(** * The campaign/lead/inscription ETL: a shallow embedding and its properties

    The development follows [src/etl/prepare_dataset.py] and
    [src/etl/upload_to_mongo.py]:

    - [PyStr]     Python [str] values as lists of code points, with the
                  [str.replace] and [str.strip] methods the currency parser calls;
    - [PyFloat]   the text grammar of the builtin [float];
    - [Etl]       [parse_currency], the two left merges, [detect_anomaly] and
                  [prepare_dataset];
    - [Frames]    data frames held in a store of objects, and
                  [sanitize_dataframe] as a program over that store;
    - [Mongo]     the environment, the document server and
                  [upload_dataframe_to_mongo];
    - [Samples], [FrameSamples]   concrete inputs for the examples.

    The properties follow the definitions: the left merge, the enrichment
    seen row by row, the classifier and the flags, the currency parser, the
    record count, [sanitize_dataframe] and the upload. *)

From Stdlib Require Import ZArith QArith Lia.
From Stdlib Require Ascii String.
From stdpp Require Import base option list gmap strings.

Local Open Scope Z_scope.

(** ** Exceptions and the error monad *)

(** The exception of the model is the [ValueError] of [float] and of
    [pd.to_datetime]; the message is not modelled.
    [upload_dataframe_to_mongo] raises [ValueError] itself.  The
    [OverflowError] of a timestamp subtraction that leaves the int64 range
    has no counterpart here (see [days_between]): what is proved about a
    call that returns, or that raises on a malformed cell, does not depend
    on it. *)
Inductive exn := ValueError.

Inductive result (A : Type) :=
  | Ok (a : A)
  | Raise (e : exn).
Arguments Ok {A} a.
Arguments Raise {A} e.

#[global] Instance result_ret : MRet result := fun A a => Ok a.
#[global] Instance result_bind : MBind result := fun A B f m =>
  match m with
  | Ok a => f a
  | Raise e => Raise e
  end.
#[global] Instance result_fmap : FMap result := fun A B f m =>
  match m with
  | Ok a => Ok (f a)
  | Raise e => Raise e
  end.

(** The error taxonomy of the specification, and where the exceptions of the
    code fall in it. *)
Inductive spec_error := ParseError | IntegrityError.

Definition classify (e : exn) : spec_error :=
  match e with
  | ValueError => ParseError
  end.

(** ** Python strings *)

Module PyStr.

(** A [str] is a sequence of Unicode code points. *)
Definition pystr := list N.

(** Literals are written as UTF-8 text and decoded. *)
Fixpoint utf8_dec (need : nat) (acc : N) (bs : list N) : pystr :=
  match bs with
  | [] => []
  | b :: r =>
      match need with
      | S k =>
          let acc' := (acc * 64 + b mod 64)%N in
          match k with
          | O => acc' :: utf8_dec 0 0%N r
          | S _ => utf8_dec k acc' r
          end
      | O =>
          if (b <? 128)%N then b :: utf8_dec 0 0%N r
          else if (b <? 224)%N then utf8_dec 1 (b mod 32)%N r
          else if (b <? 240)%N then utf8_dec 2 (b mod 16)%N r
          else utf8_dec 3 (b mod 8)%N r
      end
  end.

Definition lit (s : string) : pystr :=
  utf8_dec 0 0%N (map Ascii.N_of_ascii (String.list_ascii_of_string s)).

Definition EURO : N := 8364%N.   (* "€" *)
Definition NBSP : N := 160%N.    (* "\xa0" *)
Definition DOT : N := 46%N.      (* "." *)
Definition COMMA : N := 44%N.    (* "," *)

Fixpoint starts_with (p s : pystr) : bool :=
  match p, s with
  | [], _ => true
  | _ :: _, [] => false
  | a :: p', b :: s' => (a =? b)%N && starts_with p' s'
  end.

(** [s.replace(old, new)] for a non-empty [old]: the occurrences are found
    left to right and do not overlap; [skip] counts the characters of the
    occurrence just replaced that are still to be passed over. *)
Fixpoint replace_from (old new : pystr) (skip : nat) (s : pystr) : pystr :=
  match s with
  | [] => []
  | c :: t =>
      match skip with
      | S k => replace_from old new k t
      | O =>
          if starts_with old s
          then new ++ replace_from old new (length old - 1) t
          else c :: replace_from old new 0 t
      end
  end.

(** With an empty [old], Python inserts [new] before every character and at
    the end. *)
Definition replace (old new s : pystr) : pystr :=
  match old with
  | [] => flat_map (fun c => new ++ [c]) s ++ new
  | _ :: _ => replace_from old new 0 s
  end.

(** [str.isspace] on one code point (Unicode 14 white space, as CPython 3.11
    has it). *)
Definition isspace (c : N) : bool :=
  ((9 <=? c) && (c <=? 13) || (28 <=? c) && (c <=? 32)
   || (c =? 133) || (c =? 160) || (c =? 5760)
   || (8192 <=? c) && (c <=? 8202)
   || (c =? 8232) || (c =? 8233) || (c =? 8239) || (c =? 8287)
   || (c =? 12288))%N.

Fixpoint lstrip_by (sp : N -> bool) (s : pystr) : pystr :=
  match s with
  | [] => []
  | c :: t => if sp c then lstrip_by sp t else s
  end.

Definition rstrip_by (sp : N -> bool) (s : pystr) : pystr :=
  rev (lstrip_by sp (rev s)).

Definition strip_by (sp : N -> bool) (s : pystr) : pystr :=
  rstrip_by sp (lstrip_by sp s).

(** [s.strip()] *)
Definition strip (s : pystr) : pystr := strip_by isspace s.

End PyStr.
Import PyStr.

(** ** The builtin [float] on text *)

Module PyFloat.

(** A [float].  A finite value is kept as the decimal its text denotes:
    CPython rounds that decimal to the nearest binary64, the same rounding a
    float literal of the program goes through, so two texts denoting the
    same decimal give floats that compare equal.  Overflow to infinity, the
    loss of digits beyond binary64 and the sign of zero are not modelled. *)
Inductive pyfloat :=
  | FNum (q : Q)
  | FInf (negative : bool)
  | FNaN.

(** [math.isnan], which is what [pd.isna] tests on a float. *)
Definition isnan (x : pyfloat) : bool :=
  match x with
  | FNaN => true
  | _ => false
  end.

(** [x == y] on floats: NaN equals nothing. *)
Definition float_eq (x y : pyfloat) : bool :=
  match x, y with
  | FNum p, FNum q => Qeq_bool p q
  | FInf a, FInf b => Bool.eqb a b
  | _, _ => false
  end.

(** First code point of each run of ten decimal digits (category Nd,
    Unicode 14). *)
Definition decimal_zeros : list N :=
  [48; 1632; 1776; 1984; 2406; 2534; 2662; 2790; 2918; 3046; 3174; 3302;
   3430; 3558; 3664; 3792; 3872; 4160; 4240; 6112; 6160; 6470; 6608; 6784;
   6800; 6992; 7088; 7232; 7248; 42528; 43216; 43264; 43472; 43504; 43600;
   44016; 65296; 66720; 68912; 69734; 69872; 69942; 70096; 70384; 70736;
   70864; 71248; 71360; 71472; 71904; 72016; 72784; 73040; 73120; 92768;
   92864; 93008; 120782; 120792; 120802; 120812; 120822; 123200; 123632;
   125264; 130032]%N.

Definition todecimal (c : N) : option N :=
  (fun z => (c - z)%N)
    <$> List.find (fun z => (z <=? c) && (c <? z + 10))%N decimal_zeros.

(** The conversion CPython applies to the text before parsing: white space
    becomes a blank, any decimal digit its ASCII digit, and the text is cut
    with a question mark at the first other character above ASCII. *)
Fixpoint to_ascii (s : pystr) : pystr :=
  match s with
  | [] => []
  | c :: t =>
      if (c <? 127)%N then c :: to_ascii t
      else if isspace c then 32%N :: to_ascii t
      else match todecimal c with
           | Some d => (48 + d)%N :: to_ascii t
           | None => [63%N]
           end
  end.

(** The C-locale [isspace]. *)
Definition c_isspace (c : N) : bool :=
  ((9 <=? c) && (c <=? 13) || (c =? 32))%N.

Definition is_digit (c : N) : bool := ((48 <=? c) && (c <=? 57))%N.

Definition UNDERSCORE : N := 95%N.

(** Underscores may only stand between two digits; they are removed. *)
Fixpoint drop_underscores (prev : N) (s : pystr) : option pystr :=
  match s with
  | [] => if (prev =? UNDERSCORE)%N then None else Some []
  | c :: t =>
      if (c =? UNDERSCORE)%N then
        if is_digit prev then drop_underscores c t else None
      else if (prev =? UNDERSCORE)%N && negb (is_digit c) then None
      else (cons c) <$> drop_underscores c t
  end.

(** The longest run of digits at the head, as digit values, and the rest. *)
Fixpoint span_digits (s : pystr) : list N * pystr :=
  match s with
  | [] => ([], [])
  | c :: t =>
      if is_digit c
      then let '(ds, r) := span_digits t in ((c - 48)%N :: ds, r)
      else ([], s)
  end.

Definition digits_value (ds : list N) : N :=
  fold_left (fun a d => (10 * a + d)%N) ds 0%N.

Definition take_sign (s : pystr) : bool * pystr :=
  match s with
  | 45%N :: t => (true, t)
  | 43%N :: t => (false, t)
  | _ => (false, s)
  end.

(** The value [(-1)^neg * m * 10^e]. *)
Definition decimal_value (neg : bool) (m : N) (e : Z) : pyfloat :=
  let a := (inject_Z (Z.of_N m) * Qpower (10 # 1) e)%Q in
  FNum (if neg then Qopp a else a).

(** [sign? (digits ("." digits?)? | "." digits) (("e"|"E") sign? digits)?],
    the whole text. *)
Definition parse_number (s : pystr) : option pyfloat :=
  let '(neg, s1) := take_sign s in
  let '(ip, s2) := span_digits s1 in
  let '(fp, s3) :=
    match s2 with
    | 46%N :: t => span_digits t
    | _ => ([], s2)
    end in
  match ip ++ fp with
  | [] => None
  | _ :: _ =>
      let m := digits_value (ip ++ fp) in
      let scale := Z.of_nat (length fp) in
      match s3 with
      | [] => Some (decimal_value neg m (- scale))
      | c :: t =>
          if ((c =? 101) || (c =? 69))%N then
            let '(eneg, s4) := take_sign t in
            let '(ed, s5) := span_digits s4 in
            match ed, s5 with
            | _ :: _, [] =>
                let e := Z.of_N (digits_value ed) in
                Some (decimal_value neg m ((if eneg then - e else e) - scale))
            | _, _ => None
            end
          else None
      end
  end.
(** * The dashboard script: session store, reply normalisation and view switching

    A shallow embedding of the browser script [script.js] (the variant wired
    to a backend) and of its older demo variant, followed by the properties
    of the specification that can be stated over them.

    Layout:
    - JavaScript values and the conversions the script relies on;
    - the mutable world the script runs in (the [App] object, local storage,
      the page, the network log);
    - the functions of [script.js], in source order;
    - [Module Legacy]: the functions of the demo variant that differ;
    - an engine and worlds for concrete runs, and the vocabulary of the
      properties;
    - frame lemmas and the properties.

    A handler is modelled as one step that runs to its end: each [await]
    of [apiFetch] takes its answer from the environment, which stands for
    the backend, and handlers do not overlap.  Built-ins of the engine
    (trimming, conversions between strings and numbers, locale formatting,
    JSON printing) are parameters, so the properties hold for every
    engine. *)

From Stdlib Require Import ZArith String Ascii Bool List.
From Stdlib.Floats Require Import SpecFloat.
From stdpp Require Import base option gmap strings list pretty.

# Brief
Please copy out each line of the data in which the word "gmap" occurs.

# Result
From stdpp Require Import base option list gmap strings.
From stdpp Require Import base option gmap strings list pretty.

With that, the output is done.